Il primo tempo si chiude con gli occhi spiritati del portiere della Juventus, dove il bambino dentro il corpo d'uomo maturo inizia ad indispettirsi per una determinata configurazione di eventi accaduti, in previsione di eventi nefasti in grado di realizzarsi nel proseguo.

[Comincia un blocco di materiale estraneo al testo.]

(* ===== verification/UpdateSamples.v ===== *)
(** * An Ingress that is updated

    The sample Ingress and a version of it with a second host, on the failing API server of
    [FailureSamples]: updates are lost, the old version is reconciled again in between, and
    the host both versions want stays served. *)

From S2P Require Import Prelude Hash Meta Regexp Labels Conditions Ingress NetIngress HTTPProxy Config Proxies EndpointProbe Reconcile ReconcileFacts Convergence Failures Updates Samples FailureSamples.

#[local] Existing Instance ascending_order.

Definition grown_rule : IngressRule := {|
  ru_hosts := ["hello.example.com"; "www.example.com"]; ru_visibility := IngressVisibilityExternalIP;
  ru_http := Some [sample_path]
|}.
Definition grown_ingress : Ingress := {|
  ing_meta := ing_meta next_ingress;
  ing_spec := {| is_tls := [sample_tls]; is_rules := [grown_rule]; is_http_option := HTTPOptionRedirected |};
  ing_status := empty_status
|}.
Definition both_versions : list Ingress := [sample_ingress; grown_ingress].

(** A reconcile of a version. *)
Definition after_reconcile (v : Ingress) (b : flaky) : flaky :=
  rs_backend (ReconcileKind sample_env sample_config sample_clock v {| rs_backend := b; rs_status := (empty_status, 0) |}).1.1.

(** The new version is reconciled until its update is lost, then with the answer of its
    second write lost; then the old version once more, and the new one without faults. *)
Definition update_faults : list fault := [FNone; FRequest; FNone; FNone; FAnswer].
Definition update_start : flaky := {| fk_cluster := next_cluster; fk_faults := update_faults |}.
Definition update_run : list flaky :=
  let b1 := after_reconcile grown_ingress update_start in
  let b2 := after_reconcile grown_ingress b1 in
  let b3 := after_reconcile sample_ingress b2 in
  [update_start; b1; b2; b3; after_reconcile grown_ingress b3].

Definition what_is_served (b : flaky) : list (string * string) :=
  (λ kp : (string * string) * HTTPProxy, (kp.1.2, map_get (hp_labels kp.2) GenerationKey)) <$> map_to_list (fl_proxies b).
Example update_runs : what_is_served <$> update_run =
  [[("hello-contour-external-hello.example.com", "2")];
   [("hello-contour-external-hello.example.com", "2")];
   [("hello-contour-external-www.example.com", "3"); ("hello-contour-external-hello.example.com", "3")];
   [("hello-contour-external-hello.example.com", "2")];
   [("hello-contour-external-hello.example.com", "2")]].
Proof. vm_compute. reflexivity. Qed.

Lemma both_wanted v : v ∈ both_versions → wants sample_env sample_config v "hello.example.com" "contour-external".
Proof.
  unfold both_versions. rewrite !elem_of_cons, elem_of_nil. intros [->|[->|[]]].
  - exists sample_rule, "hello.example.com". split_and!; [left|left|apply (bool_decide_unpack _); vm_compute; exact I|vm_compute; reflexivity].
  - exists grown_rule, "hello.example.com". split_and!; [left|left|apply (bool_decide_unpack _); vm_compute; exact I|vm_compute; reflexivity].
Defined.

(** The places: the one of the old version, and those of the new. *)
Definition hello_place : HTTPProxy := default old_proxy (head (places sample_env sample_config sample_ingress)).
Definition www_place : HTTPProxy := default old_proxy (last (places sample_env sample_config grown_ingress)).

Lemma places_apart : apart hello_place www_place.
Proof. split; [vm_compute; discriminate|]. apply (bool_decide_unpack _). vm_compute. exact I. Defined.

Lemma both_places : all_places sample_env sample_config both_versions = [hello_place; default old_proxy (head (places sample_env sample_config grown_ingress)); www_place].
Proof. vm_compute. reflexivity. Defined.

Lemma grown_place_akin : akin hello_place (default old_proxy (head (places sample_env sample_config grown_ingress))).
Proof. split; [vm_compute; reflexivity|]. apply (bool_decide_unpack _). vm_compute. exact I. Defined.

Lemma both_versions_ok : versions_ok sample_env sample_config "default" "hello" both_versions.
Proof.
  split.
  - unfold both_versions. intros v. rewrite !elem_of_cons, elem_of_nil. by intros [->|[->|[]]].
  - unfold both_versions. intros v. rewrite !elem_of_cons, elem_of_nil. intros [->|[->|[]]]; split; (discriminate || reflexivity).
  - unfold both_versions. intros v. rewrite !elem_of_cons, elem_of_nil. intros [->|[->|[]]]; repeat constructor; by eexists.
  - vm_compute. reflexivity.
  - rewrite both_places. generalize grown_place_akin, places_apart.
    generalize hello_place, www_place, (default old_proxy (head (places sample_env sample_config grown_ingress))).
    intros p w g Ha Hp u u'. assert (apart g w) as Hg by by apply (apart_akin p g w w).
    rewrite !elem_of_cons, !elem_of_nil.
    intros [->|[->|[->|[]]]] [->|[->|[->|[]]]]; first [by left|by right|right; by apply apart_sym].
Defined.

Lemma start_only name q : fl_proxies update_start !! ("default", name) = Some q → name = hp_name wanted_proxy ∧ q = wanted_proxy.
Proof. exact (proj1 (single_lookup wanted_proxy name q wanted_namespace)). Defined.

Lemma hello_found : found_by (fl_proxies update_start) "default" hello_place wanted_proxy.
Proof.
  exists (hp_name wanted_proxy). split; [vm_compute; reflexivity|].
  apply (bool_decide_unpack _). vm_compute. exact I.
Defined.

Lemma start_admits u : u ∈ all_places sample_env sample_config both_versions → admits (fl_proxies update_start) "default" u.
Proof.
  assert (∀ u, (hp_name u = hp_name wanted_proxy → match_labels u ⊆ hp_labels wanted_proxy) →
    admits (fl_proxies update_start) "default" u) as Hone.
  { intros u' Hu. split.
    - intros q1 q2 (n1 & [_ ->]%start_only & _) (n2 & [_ ->]%start_only & _). done.
    - intros q Hq. exists (hp_name u'). split; [done|]. apply start_only in Hq as [E ->]. by apply Hu. }
  assert (admits (fl_proxies update_start) "default" hello_place) as Hhello.
  { apply Hone. intros _. destruct hello_found as (name & _ & Hm). exact Hm. }
  rewrite both_places, !elem_of_cons, elem_of_nil. intros [->|[->|[->|[]]]].
  - exact Hhello.
  - exact (akin_admits _ _ _ _ grown_place_akin Hhello).
  - apply Hone. vm_compute. discriminate.
Defined.

Lemma hello_served : serves "default" "hello" (fl_proxies update_start) "hello.example.com" "contour-external".
Proof.
  exists (hp_name wanted_proxy), wanted_proxy.
  split_and!; vm_compute; reflexivity.
Defined.

(** Someone else adds a proxy. *)
Definition foreign_proxy : HTTPProxy := {|
  hp_meta := {| om_name := "shop"; om_namespace := "default"; om_uid := "uid-9"; om_resource_version := "1"; om_generation := 1;
                om_labels := {[ParentKey := "shop"]}; om_annotations := ∅; om_owners := [] |};
  hp_spec := {| hs_virtual_host := None; hs_routes := [] |}; hp_current_status := "" |}.
Definition update_others : flaky := {|
  fk_cluster := with_proxies (<[("default", "shop") := foreign_proxy]> (filed (cl_proxies next_cluster))) next_cluster;
  fk_faults := update_faults |}.

Lemma others_proxies : fl_proxies update_others = <[("default", "shop") := foreign_proxy]> (fl_proxies update_start).
Proof. exact (filed_insert (cl_proxies next_cluster) foreign_proxy). Defined.

Lemma others_alone : leaves_alone sample_env sample_config "default" "hello" both_versions (fl_proxies update_start) (fl_proxies update_others).
Proof.
  rewrite others_proxies. split.
  - intros name q Hp. destruct (decide (name = "shop")) as [->|Hne].
    + rewrite lookup_insert_eq. split; intros E; exfalso.
      * apply start_only in E as [E _]. vm_compute in E. discriminate E.
      * assert (q = foreign_proxy) as -> by (by injection E). vm_compute in Hp. discriminate Hp.
    + rewrite lookup_insert_ne; [done|]. intros [= E]. by apply Hne.
  - intros u q Hu. assert (hp_name u ≠ "shop") as Hne.
    { revert Hu. rewrite both_places, !elem_of_cons, elem_of_nil. intros [->|[->|[->|[]]]]; vm_compute; discriminate. }
    rewrite lookup_insert_ne by congruence. intros [_ ->]%start_only. vm_compute. reflexivity.
Defined.

(** Throughout such a run, the host is served. *)
Lemma updates_keep_serving_witness :
  let b := after_reconcile grown_ingress (after_reconcile sample_ingress
             (after_reconcile grown_ingress (after_reconcile grown_ingress update_others))) in
  serves "default" "hello" (fl_proxies b) "hello.example.com" "contour-external".
Proof.
  intros b. refine (proj1 (updates_keep_serving sample_env sample_config "default" "hello" both_versions update_start b
    sample_env_ok both_versions_ok start_admits _) _ _ both_wanted hello_served).
  assert (sample_ingress ∈ both_versions) as Hs by left. assert (grown_ingress ∈ both_versions) as Hg by (right; left).
  assert (∀ v b, v ∈ both_versions → step sample_env sample_config "default" "hello" both_versions b (after_reconcile v b)) as Hstep
    by (intros v b' Hv; apply (Reconciled _ _ _ _ _ b' ascending_order sample_clock v (empty_status, 0) Hv)).
  eapply rtc_l; [exact (Others _ _ _ _ _ _ update_others others_alone)|].
  eapply rtc_l; [apply Hstep, Hg|]. eapply rtc_l; [apply Hstep, Hg|]. eapply rtc_l; [apply Hstep, Hs|].
  apply rtc_once, Hstep, Hg.
Defined.
(* ===== verification/InterferenceSamples.v ===== *)
(** * Others at work in the middle of sample reconciles

    The run of [UpdateSamples] on a shared API server: while the Ingress is reconciled, others
    create proxies, one of them under the very name the new host's proxy is to have, and
    delete the Services it refers to. *)

From S2P Require Import Prelude Hash Meta Regexp Labels Conditions Ingress NetIngress HTTPProxy Config Proxies EndpointProbe Reconcile ReconcileFacts Convergence Failures Updates Interference Samples FailureSamples UpdateSamples.

#[local] Existing Instance ascending_order.

(** Someone else creates a proxy; the answer is theirs. *)
Definition create_foreign (p : HTTPProxy) (s : flaky) : flaky :=
  {| fk_cluster := (bk_create_proxy (fk_cluster s) (hp_namespace p) p).1; fk_faults := fk_faults s |}.

Lemma create_foreign_own p s : hp_labels p !! ParentKey ≠ Some "hello" →
  own_part "default" "hello" (fl_proxies (create_foreign p s)) = own_part "default" "hello" (fl_proxies s).
Proof.
  intros Hl. change (fl_proxies s) with (filed (cl_proxies (fk_cluster s))).
  change (fl_proxies (create_foreign p s)) with (filed (cl_proxies (bk_create_proxy (fk_cluster s) (hp_namespace p) p).1)).
  simpl. destruct (filed (cl_proxies (fk_cluster s)) !! (hp_namespace p, hp_name p)) eqn:E; [done|].
  etrans; [exact (f_equal _ (filed_insert (cl_proxies (fk_cluster s)) p))|]. by apply own_part_foreign.
Qed.

Definition creates (p : HTTPProxy) (Hl : hp_labels p !! ParentKey ≠ Some "hello") : meddling "default" "hello" := {|
  md_step := create_foreign p;
  md_own s := create_foreign_own p s Hl
|}.

(** One that takes the name the proxy of the new host is to have. *)
Definition squatter : HTTPProxy := {|
  hp_meta := {| om_name := "hello-contour-external-www.example.com"; om_namespace := "default"; om_uid := "uid-10"; om_resource_version := "1";
                om_generation := 1; om_labels := {[ParentKey := "shop"]}; om_annotations := ∅; om_owners := [] |};
  hp_spec := {| hs_virtual_host := None; hs_routes := [] |}; hp_current_status := "" |}.

Lemma foreign_not_own : hp_labels foreign_proxy !! ParentKey ≠ Some "hello".
Proof. vm_compute. discriminate. Defined.
Lemma squatter_not_own : hp_labels squatter !! ParentKey ≠ Some "hello".
Proof. vm_compute. discriminate. Defined.

(** And someone deletes the Services. *)
Definition without_services (s : flaky) : flaky :=
  let c := fk_cluster s in
  {| fk_cluster := {| cl_ingresses := cl_ingresses c; cl_proxies := cl_proxies c; cl_services := ∅;
                      cl_tracked := cl_tracked c; cl_probed := cl_probed c |};
     fk_faults := fk_faults s |}.
Definition deletes_services : meddling "default" "hello" := {|
  md_step := without_services; md_own s := eq_refl (own_part "default" "hello" (fl_proxies s)) |}.

(** The first proxies come before and after the first call, and the Services go after the
    update of the second reconcile. *)
Definition shared_start : shared (S := flaky) "default" "hello" := {|
  sh_backend := update_start;
  sh_plan := creates foreign_proxy foreign_not_own :: creates squatter squatter_not_own ::
               replicate 4 (creates foreign_proxy foreign_not_own) ++ [deletes_services] |}.

Definition shared_reconcile (v : Ingress) (b : shared (S := flaky) "default" "hello") : shared (S := flaky) "default" "hello" :=
  rs_backend (ReconcileKind sample_env sample_config sample_clock v {| rs_backend := b; rs_status := (empty_status, 0) |}).1.1.

Definition shared_run : list (shared (S := flaky) "default" "hello") :=
  let b1 := shared_reconcile grown_ingress shared_start in
  let b2 := shared_reconcile grown_ingress b1 in
  [shared_start; b1; b2; shared_reconcile sample_ingress b2].

Example shared_runs : (λ b, what_is_served (sh_backend b)) <$> shared_run =
  [[("hello-contour-external-hello.example.com", "2")];
   [("shop", ""); ("hello-contour-external-www.example.com", ""); ("hello-contour-external-hello.example.com", "2")];
   [("shop", ""); ("hello-contour-external-www.example.com", ""); ("hello-contour-external-hello.example.com", "3")];
   [("shop", ""); ("hello-contour-external-www.example.com", ""); ("hello-contour-external-hello.example.com", "3")]].
Proof. vm_compute. reflexivity. Qed.

Lemma shared_admits u : u ∈ all_places sample_env sample_config both_versions → admits (fl_proxies shared_start) "default" u.
Proof.
  intros Hu. apply own_part_admits; [|by apply start_admits].
  apply elem_of_all_places in Hu as (v & Hu & Hv). destruct (places_labels sample_env sample_config v u Hu) as (h & c & _ & -> & _).
  by rewrite (proj2 (vo_parent _ _ _ _ _ both_versions_ok v Hv)).
Defined.

(** The host both versions want is served after every one of them. *)
Lemma interleaved_updates_keep_serving_witness :
  let b := shared_reconcile sample_ingress (shared_reconcile grown_ingress (shared_reconcile grown_ingress shared_start)) in
  serves "default" "hello" (fl_proxies (sh_backend b)) "hello.example.com" "contour-external".
Proof.
  intros b. refine (proj1 (interleaved_updates_keep_serving sample_env sample_config "default" "hello" both_versions shared_start b
    sample_env_ok both_versions_ok shared_admits _) _ _ both_wanted hello_served).
  assert (sample_ingress ∈ both_versions) as Hs by left. assert (grown_ingress ∈ both_versions) as Hg by (right; left).
  assert (∀ v b, v ∈ both_versions → step sample_env sample_config "default" "hello" both_versions b (shared_reconcile v b)) as Hstep
    by (intros v b' Hv; apply (Reconciled _ _ _ _ _ b' ascending_order sample_clock v (empty_status, 0) Hv)).
  eapply rtc_l; [apply Hstep, Hg|]. eapply rtc_l; [apply Hstep, Hg|]. apply rtc_once, Hstep, Hs.
Defined.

Inizia il secondo tempo e prosegue secondo ritmi di calcio estivo, Buffon dalla cabina di regia cerca ancor di più di esortare i suoi, di comandarli , di indirizzare specifici eventi ma egli è un direttore d'orchestra in distonia con i musicisti in campo che con il passare del tempo  perdono sempre di più la lucidità mentale nell'eseguire lo spartito. Esempio di tutto ciò è Bernardeschi che nel tempo di recupero, l'ultimo minuto disponibile, nello spostarsi il pallone sul piede preferito regala in maniera incomprensibile un calcio d'angolo al Napoli, generando la preoccupazione e, allo stesso tempo, l'eccitazione negli occhi di Buffon, segnali d'imminente pericolo. Politano calcia una parabola ad uscire che scavalca Alex Sandro impattando lo stacco imperiale di Maksimovic che trova un balzo felino di Buffon che respinge la sfera lasciandola là, ad un'unghia dalla linea di porta, dove Elmas si precipita per incidere il punto a questa finale ma, là dove non osano gli uomini ci pensa il divino con un palo nel negare al centrocampista del Napoli il gol vittoria. Gigi sorride, sa bene che l'ha scampata di nuovo, da un dieci ad Alex Sandro e al fischio finale si prepara all'ultimo atto della Coppa Italia. I rigori, hanno dato tanto a Gigi Buffon nella finale mondiale del 2006 ma hanno tolto altrettanto nella finale di Manchester del 2003; questa volta i proiettili vanno a segno, il bambino non riesce a tramutarli in coriandoli con i quali avrebbe voluto inondare se stesso e i propri compagni in questa finale, l'ennesima finale. L'epilogo lascia Buffon che applaude gli avversari che alzano il trofeo al cielo, ma gli insegnamenti per la Juventus sono da riscontrare in terra; quella superficie materiale che vede erigere il monumento della juventinità ancora in azione, in grado di dare tutto, di emozionare ed emozionarsi per parate e bestemmie. Se fosse possibile trapiantare quel sentimento d'appartenenza alla causa bianconera in tutta la squadra, almeno metà dell'identità, del sentimento che Buffon ha per la Juventus come comunità e valori, allora si potrebbe pur perdere ma evitando di chinare il capo, annullando atteggiamenti e presunzioni individuali per tutta la durata della partita.
Juve riparti guardando gli occhi di quel bambino quarantaduenne, ricomincia con uno spirito differente, poi arriverà il resto.